◆ The task ◆
For the data below, restate word for word only the lines from the line containing "destruct (Z.leb_spec d' n') as [Hle|Hlt]." through the line containing "(Z.max_r 0 (g - 1)) by lia.", both ends included.

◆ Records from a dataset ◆
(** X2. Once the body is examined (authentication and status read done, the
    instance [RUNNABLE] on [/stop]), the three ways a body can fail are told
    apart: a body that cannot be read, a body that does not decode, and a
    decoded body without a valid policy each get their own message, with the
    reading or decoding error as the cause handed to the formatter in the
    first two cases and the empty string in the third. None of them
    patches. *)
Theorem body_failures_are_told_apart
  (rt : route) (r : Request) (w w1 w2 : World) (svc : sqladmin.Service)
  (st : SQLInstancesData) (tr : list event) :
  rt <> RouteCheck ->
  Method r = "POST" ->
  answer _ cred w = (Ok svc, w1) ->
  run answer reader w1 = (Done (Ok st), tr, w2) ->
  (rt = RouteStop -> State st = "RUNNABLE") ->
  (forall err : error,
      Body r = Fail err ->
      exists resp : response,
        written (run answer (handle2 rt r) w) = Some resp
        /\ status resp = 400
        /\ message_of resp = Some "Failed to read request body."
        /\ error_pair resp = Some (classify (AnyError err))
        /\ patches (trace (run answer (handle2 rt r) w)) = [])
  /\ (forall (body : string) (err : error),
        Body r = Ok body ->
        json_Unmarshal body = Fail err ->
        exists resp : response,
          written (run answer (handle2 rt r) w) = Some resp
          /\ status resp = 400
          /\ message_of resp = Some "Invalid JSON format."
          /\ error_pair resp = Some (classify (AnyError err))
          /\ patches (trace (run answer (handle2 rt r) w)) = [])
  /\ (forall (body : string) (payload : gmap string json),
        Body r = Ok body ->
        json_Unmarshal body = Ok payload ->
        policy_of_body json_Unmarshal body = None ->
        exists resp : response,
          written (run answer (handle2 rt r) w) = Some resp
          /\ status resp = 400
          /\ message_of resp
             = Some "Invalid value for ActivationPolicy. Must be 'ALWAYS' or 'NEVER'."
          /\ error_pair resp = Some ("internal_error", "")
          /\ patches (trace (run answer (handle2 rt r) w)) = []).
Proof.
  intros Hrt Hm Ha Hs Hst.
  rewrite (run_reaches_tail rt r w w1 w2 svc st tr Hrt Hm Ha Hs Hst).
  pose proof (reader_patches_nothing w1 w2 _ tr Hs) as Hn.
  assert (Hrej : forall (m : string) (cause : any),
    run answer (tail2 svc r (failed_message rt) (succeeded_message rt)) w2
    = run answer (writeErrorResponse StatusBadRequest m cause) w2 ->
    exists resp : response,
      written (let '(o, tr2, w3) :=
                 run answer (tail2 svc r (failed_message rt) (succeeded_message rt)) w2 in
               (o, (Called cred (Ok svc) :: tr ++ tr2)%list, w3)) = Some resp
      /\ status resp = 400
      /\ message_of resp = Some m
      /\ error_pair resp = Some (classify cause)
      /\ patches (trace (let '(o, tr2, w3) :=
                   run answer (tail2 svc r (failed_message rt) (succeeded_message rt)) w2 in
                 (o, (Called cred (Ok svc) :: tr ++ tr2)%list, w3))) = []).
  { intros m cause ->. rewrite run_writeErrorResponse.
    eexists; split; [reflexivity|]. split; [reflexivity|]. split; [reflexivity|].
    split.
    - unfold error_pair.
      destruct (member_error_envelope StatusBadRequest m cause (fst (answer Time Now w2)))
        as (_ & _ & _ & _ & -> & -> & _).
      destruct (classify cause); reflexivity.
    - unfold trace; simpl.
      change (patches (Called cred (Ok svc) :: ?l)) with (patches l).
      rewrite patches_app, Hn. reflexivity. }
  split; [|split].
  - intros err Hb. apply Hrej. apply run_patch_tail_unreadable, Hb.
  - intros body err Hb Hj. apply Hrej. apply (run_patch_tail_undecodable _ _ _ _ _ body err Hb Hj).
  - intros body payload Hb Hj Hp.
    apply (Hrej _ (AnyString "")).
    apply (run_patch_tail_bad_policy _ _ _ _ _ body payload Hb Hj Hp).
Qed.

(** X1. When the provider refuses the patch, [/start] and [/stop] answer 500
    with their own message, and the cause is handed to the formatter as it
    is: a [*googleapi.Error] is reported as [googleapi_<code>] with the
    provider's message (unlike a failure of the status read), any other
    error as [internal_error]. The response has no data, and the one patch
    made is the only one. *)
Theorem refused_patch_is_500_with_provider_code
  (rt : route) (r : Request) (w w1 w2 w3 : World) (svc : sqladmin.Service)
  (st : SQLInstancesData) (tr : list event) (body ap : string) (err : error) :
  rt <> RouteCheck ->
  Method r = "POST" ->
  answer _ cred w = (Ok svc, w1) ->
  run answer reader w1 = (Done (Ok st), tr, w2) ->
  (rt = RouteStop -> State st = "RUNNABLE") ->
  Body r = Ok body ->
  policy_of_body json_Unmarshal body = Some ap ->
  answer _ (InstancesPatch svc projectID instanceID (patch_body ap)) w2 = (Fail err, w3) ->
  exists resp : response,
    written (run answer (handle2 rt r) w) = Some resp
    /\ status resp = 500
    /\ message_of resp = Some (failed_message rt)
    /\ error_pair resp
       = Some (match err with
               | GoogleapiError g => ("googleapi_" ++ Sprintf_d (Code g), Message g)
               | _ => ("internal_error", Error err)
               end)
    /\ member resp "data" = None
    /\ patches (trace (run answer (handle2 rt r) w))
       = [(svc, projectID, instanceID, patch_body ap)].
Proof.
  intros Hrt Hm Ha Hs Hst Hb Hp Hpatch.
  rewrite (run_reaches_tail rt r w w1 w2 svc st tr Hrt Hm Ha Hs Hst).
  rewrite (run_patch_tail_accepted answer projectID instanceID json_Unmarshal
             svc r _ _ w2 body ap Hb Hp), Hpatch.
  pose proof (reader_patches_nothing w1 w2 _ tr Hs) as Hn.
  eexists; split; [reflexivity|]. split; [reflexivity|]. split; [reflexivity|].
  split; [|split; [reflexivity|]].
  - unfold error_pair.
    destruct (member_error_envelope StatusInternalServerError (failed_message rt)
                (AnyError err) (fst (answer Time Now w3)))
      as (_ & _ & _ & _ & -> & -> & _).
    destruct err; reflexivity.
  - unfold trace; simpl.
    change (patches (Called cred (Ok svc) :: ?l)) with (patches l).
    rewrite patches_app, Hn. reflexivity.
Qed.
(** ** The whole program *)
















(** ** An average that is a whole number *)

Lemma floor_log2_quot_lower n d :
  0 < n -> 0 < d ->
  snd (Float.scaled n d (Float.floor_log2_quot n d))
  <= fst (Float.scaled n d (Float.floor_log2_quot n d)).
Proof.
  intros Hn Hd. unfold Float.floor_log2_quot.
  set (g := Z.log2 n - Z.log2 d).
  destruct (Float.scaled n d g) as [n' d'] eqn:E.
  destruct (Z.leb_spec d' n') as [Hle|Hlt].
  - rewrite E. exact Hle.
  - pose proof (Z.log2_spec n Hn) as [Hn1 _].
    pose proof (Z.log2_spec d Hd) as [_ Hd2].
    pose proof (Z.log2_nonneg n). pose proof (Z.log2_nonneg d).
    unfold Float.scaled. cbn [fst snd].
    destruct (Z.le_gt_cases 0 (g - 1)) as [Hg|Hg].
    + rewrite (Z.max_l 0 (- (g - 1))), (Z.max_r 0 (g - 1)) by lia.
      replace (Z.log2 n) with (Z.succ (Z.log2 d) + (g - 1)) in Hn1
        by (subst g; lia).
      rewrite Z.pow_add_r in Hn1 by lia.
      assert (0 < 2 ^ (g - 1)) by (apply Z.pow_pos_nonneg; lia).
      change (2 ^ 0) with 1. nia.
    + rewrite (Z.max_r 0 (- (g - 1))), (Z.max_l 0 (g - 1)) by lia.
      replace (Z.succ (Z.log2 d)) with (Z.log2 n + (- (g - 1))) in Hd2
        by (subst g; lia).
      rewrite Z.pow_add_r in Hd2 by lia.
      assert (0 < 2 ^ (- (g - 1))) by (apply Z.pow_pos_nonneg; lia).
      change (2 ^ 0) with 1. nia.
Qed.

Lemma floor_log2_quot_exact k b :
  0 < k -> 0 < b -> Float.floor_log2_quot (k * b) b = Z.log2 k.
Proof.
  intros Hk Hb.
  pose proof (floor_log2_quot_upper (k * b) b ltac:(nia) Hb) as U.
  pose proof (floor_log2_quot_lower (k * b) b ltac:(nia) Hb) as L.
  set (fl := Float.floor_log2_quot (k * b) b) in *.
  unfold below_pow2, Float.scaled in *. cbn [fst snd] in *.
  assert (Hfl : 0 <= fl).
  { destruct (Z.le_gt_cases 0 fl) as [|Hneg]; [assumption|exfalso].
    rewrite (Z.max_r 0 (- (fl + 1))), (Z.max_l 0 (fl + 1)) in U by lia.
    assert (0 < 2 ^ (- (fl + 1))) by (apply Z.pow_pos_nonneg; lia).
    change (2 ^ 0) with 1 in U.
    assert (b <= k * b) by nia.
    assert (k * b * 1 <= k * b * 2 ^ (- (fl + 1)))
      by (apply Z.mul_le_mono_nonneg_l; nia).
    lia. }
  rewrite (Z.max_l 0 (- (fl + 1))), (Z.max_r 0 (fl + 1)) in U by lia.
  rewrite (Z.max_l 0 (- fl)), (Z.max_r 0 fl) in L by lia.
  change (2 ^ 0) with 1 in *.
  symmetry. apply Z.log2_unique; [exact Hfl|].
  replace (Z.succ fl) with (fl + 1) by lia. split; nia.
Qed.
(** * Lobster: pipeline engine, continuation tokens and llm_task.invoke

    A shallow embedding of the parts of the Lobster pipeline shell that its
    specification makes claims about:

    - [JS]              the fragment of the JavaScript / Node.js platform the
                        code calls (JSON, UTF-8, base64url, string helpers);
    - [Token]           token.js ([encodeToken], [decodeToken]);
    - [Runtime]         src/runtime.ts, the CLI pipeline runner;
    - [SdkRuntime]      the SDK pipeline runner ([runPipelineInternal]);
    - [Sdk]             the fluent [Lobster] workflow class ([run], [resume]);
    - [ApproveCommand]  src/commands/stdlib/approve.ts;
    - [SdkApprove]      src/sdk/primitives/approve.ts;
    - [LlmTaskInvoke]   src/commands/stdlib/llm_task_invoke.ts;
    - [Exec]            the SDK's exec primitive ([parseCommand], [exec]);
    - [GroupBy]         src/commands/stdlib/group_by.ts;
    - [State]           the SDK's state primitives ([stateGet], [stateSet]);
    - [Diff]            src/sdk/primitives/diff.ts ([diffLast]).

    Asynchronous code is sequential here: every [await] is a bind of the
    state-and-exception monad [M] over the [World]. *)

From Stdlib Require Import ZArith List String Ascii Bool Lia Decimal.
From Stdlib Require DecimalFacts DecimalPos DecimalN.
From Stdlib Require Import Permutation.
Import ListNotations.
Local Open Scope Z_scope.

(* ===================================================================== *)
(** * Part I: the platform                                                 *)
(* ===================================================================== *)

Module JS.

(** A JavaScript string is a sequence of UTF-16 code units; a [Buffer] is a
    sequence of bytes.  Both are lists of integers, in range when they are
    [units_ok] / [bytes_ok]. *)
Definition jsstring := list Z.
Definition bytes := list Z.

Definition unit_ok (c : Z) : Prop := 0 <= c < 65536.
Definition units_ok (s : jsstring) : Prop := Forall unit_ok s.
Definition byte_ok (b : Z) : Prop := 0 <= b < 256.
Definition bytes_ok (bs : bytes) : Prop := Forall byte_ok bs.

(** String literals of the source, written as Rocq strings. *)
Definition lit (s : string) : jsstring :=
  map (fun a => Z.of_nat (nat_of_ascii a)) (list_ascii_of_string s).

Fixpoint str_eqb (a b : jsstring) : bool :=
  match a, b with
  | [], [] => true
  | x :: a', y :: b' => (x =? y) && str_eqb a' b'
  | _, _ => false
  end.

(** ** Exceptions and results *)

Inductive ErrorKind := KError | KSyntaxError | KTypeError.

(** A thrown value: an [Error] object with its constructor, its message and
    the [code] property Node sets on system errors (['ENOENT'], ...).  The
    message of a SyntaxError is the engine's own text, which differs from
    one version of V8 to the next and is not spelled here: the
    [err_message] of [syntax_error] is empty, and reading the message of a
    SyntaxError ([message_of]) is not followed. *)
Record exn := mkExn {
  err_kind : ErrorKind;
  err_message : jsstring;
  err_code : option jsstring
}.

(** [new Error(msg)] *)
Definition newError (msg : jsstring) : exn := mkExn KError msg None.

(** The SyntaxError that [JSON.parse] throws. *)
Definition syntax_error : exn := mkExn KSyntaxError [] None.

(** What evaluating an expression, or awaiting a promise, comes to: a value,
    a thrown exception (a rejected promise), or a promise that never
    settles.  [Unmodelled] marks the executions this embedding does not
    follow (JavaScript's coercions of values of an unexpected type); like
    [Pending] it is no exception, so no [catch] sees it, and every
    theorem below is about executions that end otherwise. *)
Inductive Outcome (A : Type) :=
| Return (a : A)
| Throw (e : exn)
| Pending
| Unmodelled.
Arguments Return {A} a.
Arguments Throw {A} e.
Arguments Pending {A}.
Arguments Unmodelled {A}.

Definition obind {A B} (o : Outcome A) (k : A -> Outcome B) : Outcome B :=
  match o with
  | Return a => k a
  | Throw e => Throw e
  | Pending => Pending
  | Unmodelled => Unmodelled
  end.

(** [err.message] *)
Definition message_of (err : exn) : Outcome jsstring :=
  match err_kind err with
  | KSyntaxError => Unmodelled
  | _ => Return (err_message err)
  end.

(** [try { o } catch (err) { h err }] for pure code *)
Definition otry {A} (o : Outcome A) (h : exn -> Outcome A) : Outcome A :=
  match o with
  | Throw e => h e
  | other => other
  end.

◆ Response ◆
  destruct (Z.leb_spec d' n') as [Hle|Hlt].
  - rewrite E. exact Hle.
  - pose proof (Z.log2_spec n Hn) as [Hn1 _].
    pose proof (Z.log2_spec d Hd) as [_ Hd2].
    pose proof (Z.log2_nonneg n). pose proof (Z.log2_nonneg d).
    unfold Float.scaled. cbn [fst snd].
    destruct (Z.le_gt_cases 0 (g - 1)) as [Hg|Hg].
    + rewrite (Z.max_l 0 (- (g - 1))), (Z.max_r 0 (g - 1)) by lia.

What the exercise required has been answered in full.